Question

A boy goes to school from his home at a speed of x km/hr and comes back at the speed of y km/hr then the average speed of the boy is
A. \[\dfrac{{x + y}}{2}\,{\text{km/hr}}\]
B. \[\sqrt {xy} \,{\text{km/hr}}\]
C. \[\dfrac{{2xy}}{{x + y}}\,{\text{km/hr}}\]
D. \[\dfrac{{x + y}}{{2xy}}\,{\text{km/hr}}\]

Answer 1

Hint: Express the time taken by the boy to go to school with speed x and also the time taken by the boy to come back to home with speed y. The total distance travelled by the boy is the twice the distance between school and home. Use the relation between velocity, distance and time to express the average velocity of the boy.

Formula used:
\[v = \dfrac{d}{t}\]
Here, v is the speed, d is the distance and t is the time.

Complete step by step answer:
We have given that the boy goes to school at a speed \[{v_1} = x\,{\text{km/hr}}\] and the boy comes back to the home at the speed \[{v_2} = y\,{\text{km/hr}}\]. Let the time taken by the boy to reach the school is \[{t_1}\] and the time taken by the boy to come back home from the school is \[{t_2}\].

Let’s express the time taken by the boy to reach the school as,
\[{t_1} = \dfrac{d}{{{v_1}}}\] …… (1)

Here, d is the distance between the school and the home.

Let’s express the time taken by the boy to come back home from the school as,
\[{t_2} = \dfrac{d}{{{v_1}}}\] …… (2)

We have the average speed of the boy within his journey from the home to the school and then back to the home,
\[{v_{avg}} = \dfrac{{2d}}{{{t_1} + {t_2}}}\]

Here, 2d is the total distance travelled by the boy and \[{t_1} + {t_2}\] is the total time taken by the boy for his journey.

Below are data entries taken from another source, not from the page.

(** * dash-proxy: a shallow embedding of [dashproxy.py]

    The development follows the layers of the program:

    - [ISO8601DurationSeconds], the duration parser;
    - [MpdLocator], the address-based accessors over a parsed manifest and
      the period timing ([period_start], [period_end]);
    - [DashDownloader]: timeline expansion, start-time assignment,
      [render_template] and [download_template];
    - [DashProxy]: [ensure_downloader], [handle_mpd], [refresh_mpd];
    - an interleaving semantics of concurrent [ensure_downloader] calls.

    Modelling conventions.

    - A parsed manifest is a tree of records typed after the MPD schema.
      Attributes the program only reads through [int(...)] are carried as
      [Z]; the attribute [t] of an [S] element, which the program reads
      through [int(...)] and also copies into URLs, is carried as its text,
      like the attributes the program parses itself (durations) and the
      ones it only copies (templates, ids).  An absent attribute is [None],
      as [attrib.get] without a default returns.
    - A string is a sequence of characters with codes below 256.  Integers
      are unbounded, as in Python; the limit the interpreter puts on the
      number of digits of a conversion between [int] and [str] is not
      modelled.
    - A Python float is an IEEE 754 binary64 number, with the operations of
      the specification of floating-point arithmetic of the standard
      library ([SpecFloat]): every operation rounds to nearest, ties to
      even.
    - A Python exception is a value of [exn]; code that can raise returns a
      [result].  Code that also mutates state returns the state reached
      together with the result, so that what was done before an exception
      stays done.
    - [RepAddr] instances are heap objects: the class defines neither
      [__eq__] nor [__hash__], so a dictionary keyed by them compares keys
      by object identity.  An instance therefore carries the identity it
      was allocated with.
    - The file system holds regular files and directories by the text of
      their path; it accepts every name and refuses no access.  Two texts
      that name one file ([a/b] and [a//b], or a path through [.] or [..])
      are outside the model. *)

From Stdlib Require Import ZArith String Ascii List Lia SpecFloat.
From stdpp Require Import base option list strings gmap pretty numbers.

Local Open Scope string_scope.
Local Open Scope list_scope.
Local Open Scope Z_scope.

(** ** Exceptions and results *)

Inductive exn : Type :=
| RuntimeError (msg : string)
| TypeError
| AttributeError
| UnboundLocalError
| IndexError
| KeyError (key : string)
| ValueError
| ZeroDivisionError
| OverflowError
| FileNotFoundError
| FileExistsError
| NotADirectoryError
| RecursionError
| RequestException
| ParseError.

Inductive result (A : Type) : Type :=
| Ok (a : A)
| Raise (e : exn).

Arguments Ok {A} a.
Arguments Raise {A} e.

#[global] Instance result_ret : MRet result := fun _ a => Ok a.
#[global] Instance result_bind : MBind result := fun _ _ f m =>
  match m with
  | Ok a => f a
  | Raise e => Raise e
  end.

#[global] Instance result_fmap : FMap result := fun _ _ f m =>
  match m with
  | Ok a => Ok (f a)
  | Raise e => Raise e
  end.

#[global] Instance exn_eq_dec : EqDecision exn.
Proof. solve_decision. Defined.

#[global] Instance result_eq_dec {A} `{EqDecision A} : EqDecision (result A).
Proof. solve_decision. Defined.

Definition is_ok {A} (r : result A) : bool :=
  match r with Ok _ => true | Raise _ => false end.

(** ** Strings *)

Definition is_digit (c : ascii) : bool :=
  (48 <=? nat_of_ascii c)%nat && (nat_of_ascii c <=? 57)%nat.

#[global] Arguments is_digit : simpl never.

Definition digit_value (c : ascii) : Z :=
  Z.of_nat (nat_of_ascii c) - 48.

(** The longest prefix of decimal digits, and what follows it: how the
    greedy [[0-9]*] consumes its input. *)
Fixpoint span_digits (s : string) : string * string :=
  match s with
  | String c r =>
      if is_digit c
      then let '(ds, rest) := span_digits r in (String c ds, rest)
      else (EmptyString, s)
  | EmptyString => (EmptyString, EmptyString)
  end.

(** The value of a run of decimal digits, most significant first. *)
Fixpoint digits_value (acc : Z) (s : string) : Z :=
  match s with
  | String c r => digits_value (10 * acc + digit_value c) r
  | EmptyString => acc
  end.

(** [s[n:]] and [s[:n]] for a position [n]. *)
Fixpoint string_drop (n : nat) (s : string) : string :=
  match n, s with
  | S k, String _ r => string_drop k r
  | _, _ => s
  end.

Fixpoint string_take (n : nat) (s : string) : string :=
  match n, s with
  | S k, String c r => String c (string_take k r)
  | _, _ => EmptyString
  end.

(** [url.rfind(c)]: the index of the last occurrence of [c]. *)
Fixpoint rfind (c : ascii) (s : string) : option nat :=
  match s with
  | EmptyString => None
  | String a r =>
      match rfind c r with
      | Some i => Some (S i)
      | None => if Ascii.eqb a c then Some 0%nat else None
      end
  end.

(** [s.split(c)[0]]: the text before the first [c]. *)
Fixpoint before_first (c : ascii) (s : string) : string :=
  match s with
  | EmptyString => EmptyString
  | String a r => if Ascii.eqb a c then EmptyString else String a (before_first c r)
  end.

(** [s.replace(old, new)] for a non-empty [old]: occurrences are found left
    to right and do not overlap.  [skip] counts the characters of a match
    still to be dropped. *)
Fixpoint replace_go (old new : string) (skip : nat) (s : string) : string :=
  match s with
  | EmptyString => EmptyString
  | String c r =>
      match skip with
      | S k => replace_go old new k r
      | O =>
          if String.prefix old s
          then new +:+ replace_go old new (String.length old - 1) r
          else String c (replace_go old new 0 r)
      end
  end.

Definition str_replace (old new s : string) : string :=
  replace_go old new 0 s.

(** ** Numbers *)

(** The characters [int(...)] skips around a number: the white space of
    [str.isspace] among the characters below 256. *)
Definition is_space (c : ascii) : bool :=
  let n := nat_of_ascii c in
  ((9 <=? n) && (n <=? 13) || (28 <=? n) && (n <=? 32) || (n =? 133) || (n =? 160))%nat.

Fixpoint lstrip_space (s : string) : string :=
  match s with
  | String c r => if is_space c then lstrip_space r else s
  | EmptyString => EmptyString
  end.

Fixpoint rstrip_space (s : string) : string :=
  match s with
  | EmptyString => EmptyString
  | String c r =>
      match rstrip_space r with
      | EmptyString => if is_space c then EmptyString else String c EmptyString
      | r' => String c r'
      end
  end.

(** The digits of an integer literal in base 10: at least one digit, and
    single underscores between digits.  [after_digit] tells whether the
    character before was a digit. *)
Fixpoint int_digits (acc : Z) (after_digit : bool) (s : string) : option Z :=
  match s with
  | EmptyString => if after_digit then Some acc else None
  | String c r =>
      if is_digit c then int_digits (10 * acc + digit_value c) true r
      else if Ascii.eqb c "_" && after_digit then int_digits acc false r
      else None
  end.

(** [int(text)]: white space around the number is skipped, a sign may come
    first; anything else is a [ValueError]. *)
Definition int_of_text (text : string) : result Z :=
  let s := rstrip_space (lstrip_space text) in
  let '(negative, body) :=
    match s with
    | String "-" r => (true, r)
    | String "+" r => (false, r)
    | _ => (false, s)
    end in
  match int_digits 0 false body with
  | Some n => Ok (if negative then - n else n)
  | None => Raise ValueError
  end.

(** A Python float: a binary64 number. *)
Definition float : Type := spec_float.

Definition prec : Z := 53.
Definition emax : Z := 1024.

Definition float_add : float → float → float := SFadd prec emax.
Definition float_sub : float → float → float := SFsub prec emax.
Definition float_mul : float → float → float := SFmul prec emax.
Definition float_div : float → float → float := SFdiv prec emax.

Using equation (1) and (2) in the above equation, we get,
\[{v_{avg}} = \dfrac{{2d}}{{\dfrac{d}{{{v_1}}} + \dfrac{d}{{{v_2}}}}}\]
\[ \Rightarrow {v_{avg}} = \dfrac{2}{{\dfrac{1}{{{v_1}}} + \dfrac{1}{{{v_2}}}}}\]
\[ \Rightarrow {v_{avg}} = \dfrac{{2{v_1}{v_2}}}{{{v_1} + {v_2}}}\]

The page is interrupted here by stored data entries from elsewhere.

(* ===== verification/Bytes.v ===== *)
(** * Blocks of bytes

    The contents of a disk block or of a C array of bytes, as a list: slices
    of it, little-endian fields at an offset, and moving bytes between a block
    and memory. *)

From S2P Require Import Prelude Mem.
Open Scope Z_scope.

Abbreviation bytes := (list Z).

Definition is_byte (c : Z) : Prop := 0 <= c < 256.

#[export] Instance is_byte_dec c : Decision (is_byte c).
Proof. unfold is_byte. apply _. Defined.

(** The [n] bytes from offset [off] on. *)
Definition slice (l : bytes) (off n : nat) : bytes := take n (drop off l).

(** [l] with the bytes from [off] on replaced by [b]. *)
Definition splice (l : bytes) (off : nat) (b : bytes) : bytes :=
  take off l ++ b ++ drop (off + length b) l.

Definition byte_at (l : bytes) (i : nat) : Z := default 0 (l !! i).

(** ** Little-endian fields *)

Fixpoint le_val (l : bytes) : Z :=
  match l with
  | [] => 0
  | c :: l => c + 256 * le_val l
  end.

Fixpoint le_bytes (n : nat) (v : Z) : bytes :=
  match n with
  | O => []
  | S n => v mod 256 :: le_bytes n (v / 256)
  end.

(** The field of [n] bytes at [off]. *)
Definition fld (n : nat) (l : bytes) (off : nat) : Z := le_val (slice l off n).
Definition set_fld (n : nat) (l : bytes) (off : nat) (v : Z) : bytes := splice l off (le_bytes n v).

(** ** Memory *)

Fixpoint mread (m : mem) (a : Z) (n : nat) : bytes :=
  match n with
  | O => []
  | S n => rd8 m a :: mread m (a + 1) n
  end.

Fixpoint mwrite (m : mem) (a : Z) (l : bytes) : mem :=
  match l with
  | [] => m
  | c :: l => mwrite (wr8 m a c) (a + 1) l
  end.

Section slices.
Implicit Types (l b : bytes) (off n i : nat).

Lemma length_slice l off n : (off + n <= length l)%nat → length (slice l off n) = n.
Proof. intros. unfold slice. rewrite length_take, length_drop. lia. Qed.

Lemma length_splice l off b : (off + length b <= length l)%nat → length (splice l off b) = length l.
Proof.
  intros. unfold splice. rewrite !length_app, length_take, length_drop. lia.
Qed.

Lemma lookup_slice l off n i :
  (i < n)%nat → slice l off n !! i = l !! (off + i)%nat.
Proof. intros. unfold slice. by rewrite lookup_take_lt, lookup_drop. Qed.

Lemma lookup_splice l off b i :
  (off + length b <= length l)%nat →
  splice l off b !! i =
    if decide (off <= i < off + length b)%nat then b !! (i - off)%nat else l !! i.
Proof.
  intros Hl. unfold splice.
  destruct (decide (i < off)%nat) as [H|H].
  - rewrite decide_False by lia. rewrite lookup_app_l by (rewrite length_take; lia).
    by rewrite lookup_take_lt.
  - rewrite lookup_app_r, length_take by (rewrite length_take; lia).
    replace (off `min` length l)%nat with off by lia.
    case_decide as H'.
    + by rewrite lookup_app_l by lia.
    + rewrite lookup_app_r, lookup_drop by lia. f_equal. lia.
Qed.

Lemma slice_splice l off b : (off + length b <= length l)%nat → slice (splice l off b) off (length b) = b.
Proof.
  intros H. apply list_eq_same_length with (n := length b); [done|..].
  - apply length_slice. rewrite length_splice; lia.
  - intros i x y Hi. rewrite lookup_slice, lookup_splice by done.
    rewrite decide_True by lia. replace (off + i - off)%nat with i by lia. congruence.
Qed.

Lemma slice_splice_other l off b off' n :
  (off + length b <= length l)%nat → (off' + n <= off ∨ off + length b <= off')%nat →
  slice (splice l off b) off' n = slice l off' n.
Proof.
  intros H Hd. unfold slice, splice. destruct Hd as [Hd|Hd].
  - rewrite drop_app_le by (rewrite length_take; lia).
    rewrite take_app_le by (rewrite length_drop, length_take; lia).
    rewrite <- (take_drop off (l)) at 2.
    rewrite (drop_app_le (take off l)) by (rewrite length_take; lia).
    by rewrite take_app_le by (rewrite length_drop, length_take; lia).
  - rewrite drop_app_ge, length_take by (rewrite length_take; lia).
    replace (off `min` length l)%nat with off by lia.
    rewrite drop_app_ge, drop_drop by lia. do 2 f_equal. lia.
Qed.

Lemma slice_splice_in l off b i n :
  (off + length b <= length l)%nat → (i + n <= length b)%nat →
  slice (splice l off b) (off + i) n = slice b i n.
Proof.
  intros H Hi. apply list_eq_same_length with (n := n).
  - apply length_slice. lia.
  - apply length_slice. rewrite length_splice; lia.
  - intros j x y Hj. rewrite !lookup_slice, lookup_splice, decide_True by lia.
    replace (off + i + j - off)%nat with (i + j)%nat by lia. congruence.
Qed.

Lemma slice_all l : slice l 0 (length l) = l.
Proof. unfold slice. by rewrite drop_0, firstn_all. Qed.

Lemma slice_app l off n1 n2 : slice l off (n1 + n2) = slice l off n1 ++ slice l (off + n1) n2.
Proof. unfold slice. by rewrite <- drop_drop, take_take_drop. Qed.

Lemma drop_slice l off n : drop off l = slice l off n ++ drop (off + n) l.
Proof. unfold slice. by rewrite <- drop_drop, take_drop. Qed.

Lemma Forall_slice (P : Z → Prop) l off n : Forall P l → Forall P (slice l off n).
Proof. intros. by apply Forall_take, Forall_drop. Qed.

Lemma Forall_splice (P : Z → Prop) l off b : Forall P l → Forall P b → Forall P (splice l off b).
Proof.
  intros. apply Forall_app; split; [by apply Forall_take|].
  apply Forall_app; split; [done|by apply Forall_drop].
Qed.

Lemma splice_nil l off : splice l off [] = l.
Proof. unfold splice. simpl. rewrite Nat.add_0_r. apply take_drop. Qed.
End slices.

Section fields.
Implicit Types (l b : bytes) (off n i : nat) (v : Z).

Lemma length_le_bytes n v : length (le_bytes n v) = n.
Proof. revert v. induction n; intros; simpl; auto. Qed.

Lemma le_bytes_ok n v : Forall is_byte (le_bytes n v).
Proof.
  revert v. induction n; intros v; simpl; constructor; [|done]. by apply Z.mod_pos_bound.
Qed.

Lemma le_val_bytes n v : le_val (le_bytes n v) = v mod 256 ^ n.
Proof.
  revert v. induction n as [|n IH]; intros v; cbn [le_bytes le_val].
  - by rewrite Z.mod_1_r.
  - rewrite IH, Nat2Z.inj_succ, Z.pow_succ_r by lia.
    rewrite (Z.rem_mul_r v 256 (256 ^ n)) by lia. lia.
Qed.

Lemma le_val_bound l : Forall is_byte l → 0 <= le_val l < 256 ^ length l.
Proof.
  induction 1 as [|c l Hc Hl IH]; cbn [le_val length]; [lia|].
  rewrite Nat2Z.inj_succ, Z.pow_succ_r by lia. unfold is_byte in Hc. lia.
Qed.

Lemma le_bytes_val l : Forall is_byte l → le_bytes (length l) (le_val l) = l.
Proof.
  induction 1 as [|c l Hc Hl IH]; cbn [le_bytes le_val length]; [done|].
  unfold is_byte in Hc. replace ((c + 256 * le_val l) / 256) with (le_val l) by zlia.
  rewrite IH. f_equal. zlia.
Qed.

Lemma length_set_fld n l off v : (off + n <= length l)%nat → length (set_fld n l off v) = length l.
Proof. intros. apply length_splice. by rewrite length_le_bytes. Qed.

(** A field of bytes that were put one after the other. *)
Lemma fld_app_l n v l : fld n (le_bytes n v ++ l) 0 = v mod 256 ^ n.
Proof.
  unfold fld, slice. rewrite drop_0. by rewrite (take_app_length' _ _ n (eq_sym (length_le_bytes n v))), le_val_bytes.
Qed.

Lemma fld_app_r n m v l off : (m <= off)%nat → fld n (le_bytes m v ++ l) off = fld n l (off - m).
Proof.
  intros H. unfold fld, slice. replace off with (m + (off - m))%nat at 1 by lia.
  by rewrite (drop_app_add' _ _ m _ (eq_sym (length_le_bytes m v))).
Qed.

Lemma fld_set_fld n l off v : (off + n <= length l)%nat → fld n (set_fld n l off v) off = v mod 256 ^ n.
Proof.
  intros. unfold fld, set_fld. rewrite <- le_val_bytes. f_equal.
  rewrite <- (length_le_bytes n v) at 2. apply slice_splice. by rewrite length_le_bytes.
Qed.

Lemma fld_set_fld_other n l off v n' off' :
  (off + n <= length l)%nat → (off' + n' <= off ∨ off + n <= off')%nat →
  fld n' (set_fld n l off v) off' = fld n' l off'.
Proof.
  intros. unfold fld, set_fld. f_equal. apply slice_splice_other; by rewrite length_le_bytes.
Qed.

Lemma slice_set_fld_other n l off v n' off' :
  (off + n <= length l)%nat → (off' + n' <= off ∨ off + n <= off')%nat →
  slice (set_fld n l off v) off' n' = slice l off' n'.
Proof. intros. unfold set_fld. apply slice_splice_other; by rewrite length_le_bytes. Qed.

Lemma fld_splice_other n l off b off' :
  (off + length b <= length l)%nat → (off' + n <= off ∨ off + length b <= off')%nat →
  fld n (splice l off b) off' = fld n l off'.
Proof. intros. unfold fld. f_equal. by apply slice_splice_other. Qed.

Lemma fld_bound n l off : Forall is_byte l → 0 <= fld n l off < 256 ^ n.
Proof.
  intros H. unfold fld. pose proof (le_val_bound _ (Forall_slice _ l off n H)) as B.
  assert (length (slice l off n) <= n)%nat by (unfold slice; rewrite length_take; lia).
  pose proof (Z.pow_le_mono_r 256 (length (slice l off n)) n). lia.
Qed.

Lemma set_fld_ok n l off v : Forall is_byte l → Forall is_byte (set_fld n l off v).
Proof. intros. apply Forall_splice; [done|apply le_bytes_ok]. Qed.
End fields.

Section memory.
Implicit Types (m : mem) (a : Z) (l : bytes) (n : nat).

Lemma length_mread m a n : length (mread m a n) = n.
Proof. revert a. induction n; intros; simpl; auto. Qed.

Lemma mread_ok m a n : Forall is_byte (mread m a n).
Proof. revert a. induction n; intros; simpl; constructor; [apply rd8_bound|done]. Qed.

Lemma lookup_mread m a n i : (i < n)%nat → mread m a n !! i = Some (rd8 m (a + i)).
Proof.
  revert a i. induction n as [|n IH]; intros a i Hi; [lia|]. destruct i as [|i]; simpl.
  - do 2 f_equal. lia.
  - rewrite IH by lia. do 2 f_equal. lia.
Qed.

Lemma mread_ext m m' a n : (∀ i, a <= i < a + n → rd8 m' i = rd8 m i) → mread m' a n = mread m a n.
Proof.
  revert a. induction n as [|n IH]; intros a H; simpl; [done|].
  f_equal; [apply H; lia|]. apply IH. intros i Hi. apply H. lia.
Qed.

Lemma rd8_mwrite m a l i :
  rd8 (mwrite m a l) i =
    if decide (a <= i < a + length l) then u8 (byte_at l (Z.to_nat (i - a))) else rd8 m i.
Proof.
  revert m a. induction l as [|c l IH]; intros m a.
  - rewrite decide_False by (simpl; lia). done.
  - cbn [mwrite]. rewrite IH. simpl length. destruct (decide (i = a)) as [->|Hne].
    + rewrite decide_False, decide_True, rd8_wr8_eq by lia.
      by replace (a - a) with 0 by lia.
    + destruct (decide (a + 1 <= i < a + 1 + length l)).
      * rewrite decide_True by lia. unfold byte_at.
        replace (Z.to_nat (i - a)) with (S (Z.to_nat (i - (a + 1)))) by lia. done.
      * rewrite decide_False by lia. by apply rd8_wr8_ne.
Qed.

Lemma mread_mwrite m a l : Forall is_byte l → mread (mwrite m a l) a (length l) = l.
Proof.
  intros Hl. apply list_eq_same_length with (n := length l); [done|apply length_mread|].
  intros i x y Hi. rewrite lookup_mread by done. intros [= <-] Hy.
  rewrite rd8_mwrite, decide_True by lia. unfold byte_at.
  replace (Z.to_nat (a + i - a)) with i by lia. rewrite Hy. simpl.
  apply u8_small. by eapply (Forall_lookup_1 is_byte) in Hy.
Qed.

Lemma mwrite_app m a l1 l2 : mwrite m a (l1 ++ l2) = mwrite (mwrite m a l1) (a + length l1) l2.
Proof.
  revert m a. induction l1 as [|c l IH]; intros m a; simpl.
  - by rewrite Z.add_0_r.
  - rewrite IH. f_equal. lia.
Qed.

Lemma rd8_mwrite_other m a l i : ¬ (a <= i < a + length l) → rd8 (mwrite m a l) i = rd8 m i.
Proof. intros. by rewrite rd8_mwrite, decide_False. Qed.

Lemma mread_app m a n1 n2 : mread m a (n1 + n2) = mread m a n1 ++ mread m (a + n1) n2.
Proof.
  revert a. induction n1 as [|n IH]; intros a; simpl.
  - by rewrite Z.add_0_r.
  - rewrite IH. do 3 f_equal. lia.
Qed.
End memory.

Section words.
Implicit Types (l : bytes) (ws : list Z) (off k n : nat).

(** An array of 4-byte words. *)
Lemma length_words ws : length (concat (le_bytes 4 <$> ws)) = (4 * length ws)%nat.
Proof.
  induction ws as [|w ws IH]; [done|].
  rewrite fmap_cons, concat_cons, length_app, length_le_bytes, IH. simpl. lia.
Qed.

Lemma words_ok ws : Forall is_byte (concat (le_bytes 4 <$> ws)).
Proof.
  induction ws as [|w ws IH]; [constructor|].
  rewrite fmap_cons, concat_cons. apply Forall_app. split; [apply le_bytes_ok|done].
Qed.

Lemma slice_words ws k w : ws !! k = Some w → slice (concat (le_bytes 4 <$> ws)) (4 * k) 4 = le_bytes 4 w.
Proof.
  revert k. induction ws as [|w' ws IH]; intros k Hk; [done|].
  rewrite fmap_cons, concat_cons. unfold slice. destruct k as [|k].
  - injection Hk as ->. rewrite Nat.mul_0_r, drop_0.
    by rewrite take_app_le, take_ge by (rewrite length_le_bytes; lia).
  - rewrite drop_app_ge, length_le_bytes by (rewrite length_le_bytes; lia).
    rewrite <- (IH k Hk). unfold slice. do 2 f_equal. lia.
Qed.

(** What one store does to the fields of a block. *)
Lemma set_fld_facts n l off v :
  (off + n <= length l)%nat →
  length (set_fld n l off v) = length l ∧
  fld n (set_fld n l off v) off = v mod 256 ^ n ∧
  ∀ n' o, (o + n' <= off ∨ off + n <= o)%nat → slice (set_fld n l off v) o n' = slice l o n'.
Proof.
  intros H. split_and!; [by apply length_set_fld|by apply fld_set_fld|].
  intros. by apply slice_set_fld_other.
Qed.

Lemma fld_eq n l o : fld n l o = le_val (slice l o n).
Proof. done. Qed.

Lemma fld_slice n l l' o : slice l' o n = slice l o n → fld n l' o = fld n l o.
Proof. intros H. unfold fld. by rewrite H. Qed.
End words.

#[global] Opaque slice splice fld set_fld.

Substituting \[{v_1} = x\,{\text{km/hr}}\] and \[{v_2} = y\,{\text{km/hr}}\] in the above equation, we get,
\[{v_{avg}} = \dfrac{{2xy}}{{x + y}}\,{\text{km/hr}}\]

So, the correct answer is “Option C”.

Note:
Remember, to calculate the average velocity, you should take the total distance travelled. In this case, the total distance travelled is 2d, where, d is the distance between the school and the home. We have seen that, if the distance is the same in the two intervals, the average velocity does not depend on the distance.